Two users attempting to book the same vehicle at the same time is a race condition. The solution is a database transaction with row-level locking - the first request acquires the lock, completes the booking, and releases. The second request waits, then finds the vehicle unavailable.

This is not a theoretical concern. It is the difference between a reliable booking system and one that fails under real usage.

Zod validation

Every request body, query parameter, and route parameter is validated with Zod before it reaches the business logic layer. Invalid input returns a structured error immediately. Nothing malformed reaches the database.

Swagger documentation

The full API is documented with OpenAPI via Swagger - every endpoint, every request shape, every response schema. Explorable interactively in the browser. No guessing how an endpoint works.

Jest test coverage

Authentication flows, vehicle endpoints, booking logic, and middleware - all covered with Jest tests. Tests run in CI. Nothing ships untested.

Security hardening

  • Rate limiting on all endpoints
  • Security headers - Helmet middleware
  • Centralized error handling - no stack traces in production responses
  • Environment-based configuration - no secrets in code

Key Decisions

Row locking over application-level locking.Application-level solutions to concurrency problems are fragile. The database is the right place to enforce booking integrity - it has the primitives for it and they are battle-tested.

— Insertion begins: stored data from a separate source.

Lemma gen_sub_event_encode sub :
  fits (sub_event_elements eid sub) ->
  gen_sub_event alloc_ok eid sub = Ret (Some (encode AST_EVENT_SUB (sub_event_elements eid sub))) \/ gen_sub_event alloc_ok eid sub = Ret None.
Proof.
  intros Hf. unfold gen_sub_event.
  destruct (new_encode alloc_ok eid AST_EVENT_SUB (sub_args sub) ltac:(lia) (fits_app_l _ _ Hf)) as [->|[_ ->]]; cbn [obind]; [|by right].
  by apply append_sub_vals_encode.
Qed.

Lemma check_total st type args :
  length (subs st) = Z.to_nat AST_EVENT_TOTAL -> exists b, ast_event_check_subscriber (subs st) type args = Ret b.
Proof.
  intros Hn. unfold ast_event_check_subscriber, subs_of. case_if; [by eexists|].
  destruct (subs st !! Z.to_nat type) eqn:El; [|apply lookup_ge_None in El; lia].
  destruct (subs st !! Z.to_nat AST_EVENT_ALL) eqn:Ea; [|apply lookup_ge_None in Ea; lia]. cbn [oaccess obind].
  case_if; by eexists.
Qed.

(** Queueing what was made, if anything, leaves the subscriptions alone. *)
Lemma maybe_queued (b : bool) st type ies made :
  length (subs st) = Z.to_nat AST_EVENT_TOTAL -> in_u 16 type -> made = Ret (Some (encode type ies)) \/ made = Ret None ->
  exists st', (if b then let* r := made in queue_made ref_ok push_ok st r else Ret st) = Ret st' /\ subs st' = subs st /\
    (queue st' = queue st \/ queue st' = queue st ++ [encode type ies]).
Proof.
  intros Hn Ht Hm. destruct b; [|by eexists; eauto]. destruct Hm as [-> | ->]; cbn [obind]; [|by eexists; eauto].
  unfold queue_made, ast_event_queue.
  change (get16 (encode type ies) 0) with (ast_event_get_type (encode type ies)). rewrite encode_type by done. cbn [obind].
  case_if; [by eexists; eauto|]. destruct (check_total st type [] Hn) as [b ->]. cbn [obind].
  case_if; [by eexists; eauto|]. case_if; eexists; eauto.
Qed.

Lemma activate_correct st sub l :
  length (subs st) = Z.to_nat AST_EVENT_TOTAL -> subs st !! Z.to_nat (sub_type sub) = Some l -> fits (sub_event_elements eid sub) ->
  exists st', ast_event_sub_activate alloc_ok ref_ok push_ok eid st sub = Ret st' /\
    subs st' = <[Z.to_nat (sub_type sub) := l ++ [sub]]> (subs st) /\
    (queue st' = queue st \/ queue st' = queue st ++ [encode AST_EVENT_SUB (sub_event_elements eid sub)]).
Proof.
  intros Hn Hl Hf. unfold ast_event_sub_activate.
  destruct (check_total st AST_EVENT_SUB [(AST_EVENT_IE_EVENTTYPE, Uint (sub_type sub))] Hn) as [b ->]. cbn [obind].
  destruct (maybe_queued b st AST_EVENT_SUB (sub_event_elements eid sub) _ Hn ltac:(unfold in_u; lia) (gen_sub_event_encode sub Hf)) as (st1 & -> & Hs & Hq).
  cbn [obind]. unfold subs_of. rewrite Hs, Hl. cbn [oaccess obind]. eexists. split; [done|]. cbn. by rewrite Hs.
Qed.

Lemma unsubscribe_correct st sub l :
  length (subs st) = Z.to_nat AST_EVENT_TOTAL -> subs st !! Z.to_nat (sub_type sub) = Some l -> fits (element <$> new_args eid (sub_args sub)) ->
  exists st', ast_event_unsubscribe alloc_ok ref_ok push_ok eid st sub = Ret st' /\
    subs st' = <[Z.to_nat (sub_type sub) := remove_sub l sub]> (subs st) /\
    (queue st' = queue st \/ queue st' = queue st ++ [encode AST_EVENT_UNSUB (element <$> new_args eid (sub_args sub))]).
Proof.
  intros Hn Hl Hf. unfold ast_event_unsubscribe, subs_of. rewrite Hl. cbn [oaccess obind]. cbv [setter eta_of eta_events].
  set (st3 := mk_events _ _ _). assert (Hn3 : length (subs st3) = Z.to_nat AST_EVENT_TOTAL) by (cbn; by rewrite length_insert).
  destruct (check_total st3 AST_EVENT_UNSUB [(AST_EVENT_IE_EVENTTYPE, Uint (sub_type sub))] Hn3) as [b ->]. cbn [obind].
  apply (maybe_queued b st3 AST_EVENT_UNSUB _ _ Hn3); [unfold in_u; lia|].
  destruct (new_encode alloc_ok eid AST_EVENT_UNSUB (sub_args sub) ltac:(lia) Hf) as [H|[_ H]]; auto.
Qed.
End making.

(** Only the events that tell of the subscription were put into the queue. *)
Definition queue_grew (st st' : events) : Prop :=
  exists evs, queue st' = queue st ++ evs /\
    Forall (fun ev => ast_event_get_type ev = Ret AST_EVENT_SUB \/ ast_event_get_type ev = Ret AST_EVENT_UNSUB) evs /\ (length evs <= 2)%nat.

Zod over manual validation. Manual validation is verbose, inconsistent, and easy to miss. Zod schemas are declarative, reusable, and automatically generate TypeScript types.

Swagger from the start. Documentation written after the fact is always incomplete. Documenting endpoints as they are built ensures the docs match reality.

The Result

The Vehicle Rental API demonstrates backend engineering depth - not just building endpoints, but building them correctly. Security, validation, concurrency, testing, and documentation are not afterthoughts here. They are the foundation.

Production-ready means more than working. It means working correctly under real conditions, with real users, making real concurrent requests.